Tom Griffin era un hombre alto y corpulento de mediana edad, con algunos rasgos latinos, una presencia acogedora que producía seguridad y simpatía a partes iguales, y el aire de confianza que emana de un buen profesional muy bien pagado. Mariana se encontraba a gusto con él, a pesar de lo cual no se sentía muy propensa a contarle de buenas a primeras las conclusiones a que la empujaba su análisis de los acontecimientos. Pero, al mismo tiempo, la ayuda e incluso la autoridad que necesitaba para indagar más a fondo y más libremente, el americano se las podía proporcionar a poco que insistiese en ello.

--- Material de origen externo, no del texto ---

(** ** The interceptors read the payload when they run *)

(** X16: from the moment [setUser(payload)] has been called, the request
    interceptor sends that payload's access token, and the failure handler
    retries with it, even when the write failed and [setUser] rejected. *)
Theorem interceptors_follow_setUser
    (w : World) (payload : loc) (config : RequestConfig)
    (failedRequest : AxiosError) (res : AxiosResponse) :
  truthy_string (accessToken (heap w payload)) = true ->
  err_response failedRequest = Some res ->
  let w' := fst (setUser payload w) in
  let header := bearer (accessToken (heap w payload)) in
  cfg_headers (onRequest w' config) !! "authorization" = Some header /\
  (forall name, name <> "authorization" ->
     cfg_headers (onRequest w' config) !! name = cfg_headers config !! name) /\
  cfg_url (onRequest w' config) = cfg_url config /\
  onFailedRequest w' failedRequest =
    handler_resolve
      {| err_message := err_message failedRequest;
         err_response :=
           Some {| res_status := res_status res;
                   res_headers := <["authorization" := header]> (res_headers res) |} |}.
Proof.
  intros Htok Hres w' header. subst w' header.
  assert (H : authPayload (this (fst (setUser payload w))) = Some payload /\
              heap (fst (setUser payload w)) = heap w).
  { destruct (Storage_setItem (storage w) (storageOptions_key (this w))
                (JSON_stringify (heap w payload))) as [s'|e] eqn:E.
    - by rewrite (setUser_fulfilled _ _ _ E).
    - by rewrite (setUser_rejected _ _ _ E). }
  destruct H as [Hp Hh].
  unfold onRequest, onFailedRequest. rewrite Hp, Hh, Htok, Hres. cbn.
  split; [apply lookup_insert_eq |]. split; [| by split].
  intros name Hne. by apply lookup_insert_ne.
Qed.

Lemma interceptors_follow_setUser_witness :
  cfg_headers
    (onRequest (fst (setUser 0%nat writes_fail)) (mkRequestConfig "/me" ∅))
    !! "authorization"
  = Some "Bearer access token".
Proof.
  pose proof (interceptors_follow_setUser writes_fail 0%nat (mkRequestConfig "/me" ∅)
                (mkAxiosError "401" (Some (mkAxiosResponse 401 ∅)))
                (mkAxiosResponse 401 ∅) eq_refl eq_refl) as H.
  cbv zeta in H. exact (proj1 H).
Defined.

(** X17: signing out does not change what the interceptors do: [signOut]
    leaves [this.authPayload] and the payload objects alone, so an
    interceptor that is still attached keeps sending the token of the
    session that was signed out. *)
Theorem interceptors_survive_signOut
    (w : World) (config : RequestConfig) (failedRequest : AxiosError) :
  onRequest (fst (signOut w)) config = onRequest w config /\
  onFailedRequest (fst (signOut w)) failedRequest = onFailedRequest w failedRequest.
Proof.
  rewrite signOut_run. cbn [fst]. unfold onRequest, onFailedRequest.
  by rewrite signed_out_authPayload, signed_out_heap.
Qed.

(** ** The event bus *)

Lemma emitter_off_middle (event : AuthEvent) (cb : callback)
    (ls rest : list (AuthEvent * callback)) :
  (event, cb) ∉ ls ->
  emitter_off event cb (ls ++ (event, cb) :: rest) = ls ++ rest.
Proof.
  induction ls as [|r ls IH]; intros Hnot; cbn.
  - by rewrite decide_True.
  - apply not_elem_of_cons in Hnot as [Hne Hnot].
    rewrite decide_False by congruence. by rewrite IH.
Qed.

Lemma emitter_off_other_event (event event' : AuthEvent) (cb : callback)
    (ls : list (AuthEvent * callback)) :
  event' <> event ->
  filter (fun r => fst r = event') (emitter_off event cb ls)
  = filter (fun r => fst r = event') ls.
Proof.
  intros Hne. induction ls as [|[ev c] ls IH]; [reflexivity |].
  cbn [emitter_off].
  destruct (decide ((ev, c) = (event, cb))) as [[= -> ->]|Hd].
  - by rewrite filter_cons_False by (cbn; congruence).
  - by rewrite !filter_cons, IH.
Qed.

Lemma emitter_listeners_app (event : AuthEvent)
    (ls1 ls2 : list (AuthEvent * callback)) (m1 m2 : gmap AuthEvent Unsubscribe) :
  emitter_listeners event (mkEventBus (ls1 ++ ls2) m1) =
  emitter_listeners event (mkEventBus ls1 m2)
    ++ emitter_listeners event (mkEventBus ls2 m2).
Proof. unfold emitter_listeners. cbn. by rewrite filter_app, map_app. Qed.

Lemma emitter_listeners_single (event : AuthEvent) (cb : callback)
    (m : gmap AuthEvent Unsubscribe) :
  emitter_listeners event (mkEventBus [(event, cb)] m) = [cb].
Proof.
  unfold emitter_listeners. cbn [listeners].
  by rewrite filter_cons_True by done.
Qed.

(** X18: [subscribe] followed by [unsubscribe(event)], or by a call of the
    function [subscribe] returned, removes the listener again and leaves
    the emitter as it was.  The slot of the event is left empty: a
    subscription the slot held before is no longer tracked. *)
Theorem subscribe_unsubscribe_round_trip
    (event : AuthEvent) (cb : callback) (b : EventBus) :
  (event, cb) ∉ listeners b ->
  let b1 := fst (subscribe event cb b) in
  let returned := snd (subscribe event cb b) in
  unsubscribe event b1 = mkEventBus (listeners b) (delete event (subscribers b)) /\
  call_unsubscribe returned b1 = unsubscribe event b1.
Proof.
  intros Hnot b1 returned. subst b1 returned.
  unfold unsubscribe, subscribe, call_unsubscribe, emitter_on. cbn.
  rewrite lookup_insert_eq. cbn.
  rewrite (emitter_off_middle event cb (listeners b) [] Hnot), app_nil_r.
  by rewrite delete_insert_eq.
Qed.

Lemma subscribe_unsubscribe_witness :
  unsubscribe SIGNIN (fst (subscribe SIGNIN 1%nat (mkEventBus [] ∅)))
  = mkEventBus [] (delete SIGNIN ∅).
Proof.
  refine (proj1 (subscribe_unsubscribe_round_trip SIGNIN 1%nat (mkEventBus [] ∅) _)).
  apply not_elem_of_nil.
Defined.
(** The checks of the handler, on a request that passes them. *)
Lemma addEmailAccount_valid params w :
  request_valid params = true ->
  exists config,
    cfg_accountName config = default ""%string (p_accountName params)
    /\ String.eqb (cfg_provider config) "gmail" || String.eqb (cfg_provider config) "imap" = true
    /\ Handlers.addEmailAccount params w =
       match EmailAccountService.addAccount config w with
       | (Throw e, w') => (Throw e, w')
       | (Ok None, w') => (Throw TypeError, w')
       | (Ok (Some account), w') =>
           (Ok {| aar_success := true;
                  aar_accountId := acc_id account;
                  aar_accountName := acc_accountName account;
                  aar_email := acc_email account;
                  aar_provider := acc_provider account;
                  aar_message := "Email account " +:+ dquote
                                 +:+ default ""%string (p_accountName params) +:+ dquote
                                 +:+ " added successfully" |}, w')
       end.
Proof.
  unfold request_valid, imap_fields_complete. intros H.
  apply andb_prop in H as [H Hprov]. apply andb_prop in H as [Hname Hemail].
  unfold Handlers.addEmailAccount. rewrite Hname, Hemail. cbn [negb orb].
  apply orb_prop in Hprov as [Hg|Hi].
  - apply andb_prop in Hg as [Hg Htoken].
    rewrite (eqb_default_Some _ "gmail" ltac:(discriminate) Hg).
    rewrite Htoken. cbn -[EmailAccountService.addAccount].
    eexists. split; [|split; [|reflexivity]]; reflexivity.
  - apply andb_prop in Hi as [Hi Hfields].
    rewrite (eqb_default_Some _ "imap" ltac:(discriminate) Hi).
    apply andb_prop in Hfields as [Hfields Hpw]. apply andb_prop in Hfields as [Hfields Huser].
    apply andb_prop in Hfields as [Hhost Hport].
    rewrite Hhost, Hport, Huser, Hpw. cbn -[EmailAccountService.addAccount].
    eexists. split; [|split; [|reflexivity]]; reflexivity.
Qed.

(** What [addEmailAccount] does with a request whose name, address and
    provider are present but whose provider is neither [gmail] nor [imap]:
    the handler checks no field of it, and the INSERT fails on the CHECK
    constraint of the table, before the UNIQUE constraint is looked at. *)
Lemma addEmailAccount_other_provider params w :
  truthy_str (p_accountName params) = true ->
  truthy_str (p_email params) = true ->
  truthy_str (p_provider params) = true ->
  String.eqb (default ""%string (p_provider params)) "gmail" = false ->
  String.eqb (default ""%string (p_provider params)) "imap" = false ->
  exists msg, Handlers.addEmailAccount params w = (Throw (SqliteError msg), w).
Proof.
  intros Hname Hemail Hprov Hg Hi. unfold Handlers.addEmailAccount.
  rewrite Hname, Hemail, Hprov, Hg, Hi. cbn [negb orb andb].
  unfold EmailAccountService.addAccount, EmailAccountService.insert_row.
  cbn [cfg_provider]. rewrite Hg, Hi. cbn [orb negb].
  eexists. reflexivity.
Qed.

Lo cual —pensó también— no eliminaba a Griffin como hipotético sospechoso. No parecía que tuviese nada que ver con Carmen Montesquinza, pero en lo que se refiere a Dolores Beaudine ¿le habría contado toda la verdad?
—Yo conocía personalmente a la señora Montesquinza antes de ahora —dijo el americano respondiendo al interés de Mariana—, porque ella tenía relación con los Beaudine hasta el extremo de haberlos visitado en su mansión de Luisiana en dos o tres ocasiones en que ella se desplazó a Estados Unidos por asuntos de negocios. En realidad la conocimos por intermedio de Pedro Guzmán. De hecho, ella y Jack Beaudine han acabado teniendo intereses en una importante empresa alimentaria propiedad de Norman, y los Beaudine la aprecian mucho. Jack está realmente consternado por su desaparición y estuvimos hablando de ello de largo. Él también consideró muy lamentable la coincidencia.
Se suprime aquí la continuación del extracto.